The CNAB Foundation is a non-profit foundation under the Joint Development Foundation, which is the standards arm of the Linux Foundation.
The CNAB Foundation uses a working group model to create standards and reference implementations.
Working groups are responsible for defining and approving important parts of the CNAB ecosystem. Each working group is responsible for its own timelines, roadmaps, goals, and deliverables. When a working group reaches a significant milestone, that group may announce a Working Group Approval. This indicates that the working group is ready to release a standard.
Currently, there are two working groups under the foundation:
- The CNAB Specification Working Group: This group works on the CNAB specifications.
- The Duffle Working Group: This group works on duffle, which is the reference implementation of CNAB. The same group works on common libraries and other supporting reference implementations for CNAB.
Working groups can be created by a supermajority of executive directors and are seeded with one or more associates.
Participants in working groups fall into two categories:
- Associate: A participant that contributes work and has voting rights
- Contributor: A participant that contributes work but does not have voting rights
Voting rights are applicable to working group processes and, when required, the selection of a new executive director.
Anyone can become a working group contributor but in order to become an associate, the person will need to be voted into the position by a supermajority of existing associates. There are no company restrictions on working groups.
The executive directors have two sets of responsibilities:
- Conduct the mundane business associated with the foundation.
- Ratify Working Group Approval documents, making them Approved Drafts, which are then published as complete artifacts.
The current executive directors of the CNAB Foundation are (in alphabetical order):
- Matt Butcher (Microsoft)
- Chris Crone (Docker)
Provisionally, new executive directors are nominated by existing executive directors by unanimous vote. In the event that executive directors cannot name new directors, the working groups may nominate and then vote on new executive directors, with a 2/3 supermajority of working group associates required for successful nomination. No one company may hold more than 50% of the voting power of the executive directorship.
The current term for an executive director is two years. Provisionally, the director may serve another term at will. A future version of this governance document will provide a formal method for this. An executive director may step down from this position by formally announcing it to the other executive director(s), at which time the remaining executive directors may nominate and vote on a replacement director.
This process governs the motion of a specification from rough draft through full standardization. While it does not necessarily follow the typical software lifecycle, we have approximately adapted it for reference implementations as well. A document is termed a deliverable as it passes through various phases from pre-draft deliverable to accepted deliverable, at which point it becomes a final specification.
Specifications shall each track their own versions.

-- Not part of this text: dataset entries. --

(** * scrcpy WebRTC signaling server: frame codec, upgrade negotiator,
      client registry and server lifecycle

    A shallow embedding of [app/src/webrtc_server.c] and
    [app/src/webrtc_server.h], and the properties of the signaling core
    established on it.

    Conventions.
    - [uint8_t]/[char] data are [byte]s; arithmetic on them goes through
      [byte_to_Z] and [byte_of_Z] (the latter truncates to 8 bits).
    - [size_t] and [uint64_t] values are [Z] with the 64-bit wrap-around
      written out ([wrap64]); [int] values are plain [Z].
    - A buffer handed to a function as (pointer, length) is a [list byte]
      whose length is the length argument.  Every access outside a buffer
      is undefined behaviour and is reported as such ([Undefined]). *)

From Stdlib Require Import ZArith Lia Bool.
From Stdlib Require Import Strings.Byte Strings.Ascii Strings.String.
From Stdlib Require Import Numbers.DecimalString.
From stdpp Require Import base list.

Local Open Scope Z_scope.

(** ** Bytes and machine integers *)

Definition byte_to_Z (b : byte) : Z := Z.of_N (Byte.to_N b).

Definition byte_of_Z (z : Z) : byte :=
  match Byte.of_N (Z.to_N (z mod 256)) with
  | Some b => b
  | None => x00
  end.

Definition byte_xor (a b : byte) : byte :=
  byte_of_Z (Z.lxor (byte_to_Z a) (byte_to_Z b)).

Definition wrap64 (z : Z) : Z := z mod 2 ^ 64.

(** The bytes of a string literal. *)
Definition bytes_of_string (s : string) : list byte := list_byte_of_string s.

(** ** Outcome of a C function with a [bool] status and out-parameters *)

Inductive cresult (A : Type) : Type :=
| Ok (a : A)      (* returned [true]; [a] holds the out-parameters *)
| Fail            (* returned [false] *)
| Undefined.      (* accessed memory outside a buffer *)

Arguments Ok {A} a.
Arguments Fail {A}.
Arguments Undefined {A}.

Definition cbind {A B} (m : cresult A) (k : A -> cresult B) : cresult B :=
  match m with
  | Ok a => k a
  | Fail => Fail
  | Undefined => Undefined
  end.

Notation "'let*' x ':=' m 'in' k" := (cbind m (fun x => k))
  (at level 10, x name, m at level 100, k at level 200).
Notation "'let*' ' pat ':=' m 'in' k" :=
  (cbind m (fun x => match x with pat => k end))
  (at level 10, pat pattern, m at level 100, k at level 200).

(** [buf[i]] as an rvalue. *)
Definition load (buf : list byte) (i : Z) : cresult Z :=
  if i <? 0 then Undefined
  else match buf !! Z.to_nat i with
       | Some b => Ok (byte_to_Z b)
       | None => Undefined
       end.

(** [buf[i] = v]. *)
Definition store (buf : list byte) (i : Z) (v : Z) : cresult (list byte) :=
  if (0 <=? i) && (i <? Z.of_nat (length buf))
  then Ok (<[Z.to_nat i := byte_of_Z v]> buf)
  else Undefined.

(** [memcpy(dst + doff, src + soff, n)]: both ranges must lie inside
    their buffers. *)
Definition memcpy (dst : list byte) (doff : Z) (src : list byte) (soff : Z)
    (n : Z) : cresult (list byte) :=
  if (0 <=? doff) && (0 <=? soff) && (0 <=? n)
     && (doff + n <=? Z.of_nat (length dst))
     && (soff + n <=? Z.of_nat (length src))
  then Ok (take (Z.to_nat doff) dst
           ++ take (Z.to_nat n) (drop (Z.to_nat soff) src)
           ++ drop (Z.to_nat (doff + n)) dst)
  else Undefined.

(** ** Frame codec *)

Section Codec.

(** [malloc n] returns a non-NULL block of [n] bytes exactly when
    [malloc_succeeds n]; the allocator is the platform's. *)
Variable malloc_succeeds : Z -> bool.

Definition malloc (n : Z) : cresult (list byte) :=
  if malloc_succeeds n then Ok (replicate (Z.to_nat n) x00) else Fail.

(** The 8-byte loop of [parse_websocket_frame]:
    [payload_length = (payload_length << 8) | data[2 + i]]. *)
Fixpoint read_length64 (data : list byte) (i : Z) (n : nat)
    (payload_length : Z) : cresult Z :=
  match n with
  | O => Ok payload_length
  | S n' =>
      let* d := load data (2 + i) in
      read_length64 data (i + 1) n'
        (Z.lor (wrap64 (Z.shiftl payload_length 8)) d)
  end.

(** The header part of [parse_websocket_frame], up to and including
    [if (masked) header_len += 4]: yields
    [(masked, payload_length, header_len)]. *)
Definition parse_header (data : list byte) : cresult (bool * Z * Z) :=
  let len := Z.of_nat (length data) in
  if len <? 2 then Fail else
  let* d0 := load data 0 in
  let* d1 := load data 1 in
  let opcode := Z.land d0 0x0F in
  let masked := negb (Z.land d1 0x80 =? 0) in
  let payload_length := Z.land d1 0x7F in
  let header_len := 2 in
  let* '(payload_length, header_len) :=
    if payload_length =? 126 then
      if len <? 4 then Fail else
      let* d2 := load data 2 in
      let* d3 := load data 3 in
      Ok (Z.lor (Z.shiftl d2 8) d3, 4)
    else if payload_length =? 127 then
      if len <? 10 then Fail else
      let* pl := read_length64 data 0 8 0 in
      Ok (pl, 10)
    else Ok (payload_length, header_len) in
  let header_len := if masked then wrap64 (header_len + 4) else header_len in
  Ok (masked, payload_length, header_len).

(** The unmasking loop: [payload[i] ^= mask[i % 4]] for
    [i = i0, i0 + 1, ...] over the given bytes. *)
Fixpoint unmask (mask : list byte) (i : nat) (bytes : list byte)
    : list byte :=
  match bytes with
  | [] => []
  | b :: rest =>
      byte_xor b (nth (i mod 4)%nat mask x00) :: unmask mask (S i) rest
  end.

(** [parse_websocket_frame(data, len, &payload, &payload_len)].  On
    success the result is the allocated buffer (the payload followed by
    the terminating NUL) and [payload_len]. *)
Definition parse_websocket_frame (data : list byte)
    : cresult (list byte * Z) :=
  let len := Z.of_nat (length data) in
  let* '(masked, payload_length, header_len) := parse_header data in
  if len <? wrap64 (header_len + payload_length) then Fail else
  let* payload := malloc (wrap64 (payload_length + 1)) in
  let* payload := memcpy payload 0 data header_len payload_length in
  let* payload := store payload payload_length 0 in
  let payload_len := payload_length in
  if masked then
    let* mask := memcpy (replicate 4 x00) 0 data (header_len - 4) 4 in
    let n := Z.to_nat payload_length in
    Ok (unmask mask 0 (take n payload) ++ drop n payload, payload_len)
  else Ok (payload, payload_len).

A specification will call out a target version (such as 1.0), and then also include its phase (such as Pre-Draft, see below) to indicate progress towards the target version.
For example, one of the specifications in this repository is the CNAB Core specification. The CNAB Core specification should be formally referenced as Cloud Native Application Bundle Core 1.0.0. The phase of the process MAY be appended as a stability marker: Cloud Native Application Bundle Core 1.0.0-Draft. It MAY be abbreviated to CNAB1 or CNAB1-Draft.
Other specifications must follow the same nomenclature.
The specification will proceed through the following phases:
- Pre-Draft (PD): Any working group associate or contributor may submit a proposed initial draft document as a candidate for this working group. The Working Group Chair may designate such a submission as a Pre-Draft Document.
- Draft (Draft): A Pre-Draft may be approved by the working group, in which case it becomes an official draft under the auspices of the CNAB specification working group. The working group will continue to revise the draft until it is in a state the group sees as fit for standardization.
- Working Group Approval (GA): When the working group believes a draft is fit for standardization, the group formally approves the draft and submits it for final approval.
- Final Approval (AD): The Executive Directors may grant Final Approval to a draft with Working Group Approval. This is by simple majority vote. At this point, the work is now designated an Approved Deliverable and is no longer a draft.
- Publication: When Final Approval is granted, the Approved Deliverable is made publicly available under the terms of the Open Web Foundation 1.0 license.
- Submission to Other Standards Bodies: With the approval of the Working Group, an Executive Director may submit an Approved Deliverable to another standards body in collaboration with the JDF.
Documents that have reached AD are considered complete. Errata may be captured in a separate section of the document, but the document itself is not changed except to correct typographical and formatting errors where necessary.
When the content of a document needs changes that cannot be captured as errata, a new version of the specification must be created, and must proceed through the stages outlined above.